Extracted entries:

Lemma inv_yield st p k s : st = HOLD ∨ st = READY → fiber_inv s → ctl_frame (fs_control s) = Some p →
  ctl_cur (fs_control s) = None → wp (yield_as st k) (λ _, fiber_inv) s.
Proof.
  intros Hst Hi Hfr Hcu. eapply wp_mono; [|by apply (wp_yield st p)].
  intros [] s' (mf & fm & f & k0 & Htf & Hmok & Hco & Hex & Hctx & Hsw).
  pose proof (u2_child _ _ _ _ _ _ _ _ (sw_heap _ _ _ _ _ _ _ _ _ Hsw)) as Hp.
  destruct (ho_refs _ _ _ _ (fi_heap s Hi) p f Hp) as [Hint Href]. destruct Hco as [Hs Hl _ _].
  eapply (inv_back mf p fm f); try done.
  - split; [done|done| |]; simpl; [|by destruct Hst as [->| ->]; intros [|]].
    destruct Hst as [->| ->]; (split; [by eexists|done]).
  - unfold internal in *. rewrite Hs, Hex, Hcu in Hint. rewrite decide_False in Hint by done. simpl.
    rewrite Hs. destruct Hst as [->| ->]; simpl; lia.
Qed.

Lemma inv_leave ex p s : fiber_inv s → ctl_frame (fs_control s) = Some p → ctl_cur (fs_control s) = None →
  owns s p → wp (MainFunc_leave p ex) (λ _, fiber_inv) s.
Proof.
  intros Hi Hfr Hcu (f & Hp & Hown).
  destruct (running_child s p Hi Hfr) as (_ & _ & f0 & _ & _ & _ & _ & _ & Hp0 & _ & [Hs _ _ _] & Hex & _).
  assert (f0 = f) as -> by congruence. unfold internal in Hown. rewrite Hs, Hex, Hcu in Hown.
  rewrite decide_False in Hown by done.
  eapply wp_mono; [|apply (wp_leave ex p f); [done..|lia]].
  intros [] s' (mf & fm & k0 & Htf & Hmok & Hco & Hctx & Hsw). destruct Hco as [_ Hl Hx _].
  rewrite Hex in Hx. destruct Hx as [Hstale _].
  eapply (inv_back mf p fm f); try done; unfold ended, finish, internal; destruct uclink eqn:Hu.
  - destruct ex; (split; [done|by rewrite Hu|done|]); intros _; by rewrite Hu.
  - destruct ex; (split; [done|by rewrite Hu|done|]); intros _; by rewrite Hu.
  - by destruct ex.
  - by destruct ex.
  - destruct ex; simpl; rewrite Hs; simpl; lia.
  - destruct ex; simpl; rewrite Hs; simpl; lia.
Qed.

Lemma finished_not_running mf frame p f : child_ok mf frame p f → finished (m_state f) → frame ≠ Some p.
Proof. intros [_ _ Hs _] [E|[E|E]]; rewrite E in Hs; intuition. Qed.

What is required:
Your answer should consist of all lines in the listing above that contain "internal".

Task result:
  - unfold internal in *. rewrite Hs, Hex, Hcu in Hint. rewrite decide_False in Hint by done. simpl.
  assert (f0 = f) as -> by congruence. unfold internal in Hown. rewrite Hs, Hex, Hcu in Hown.
  eapply (inv_back mf p fm f); try done; unfold ended, finish, internal; destruct uclink eqn:Hu.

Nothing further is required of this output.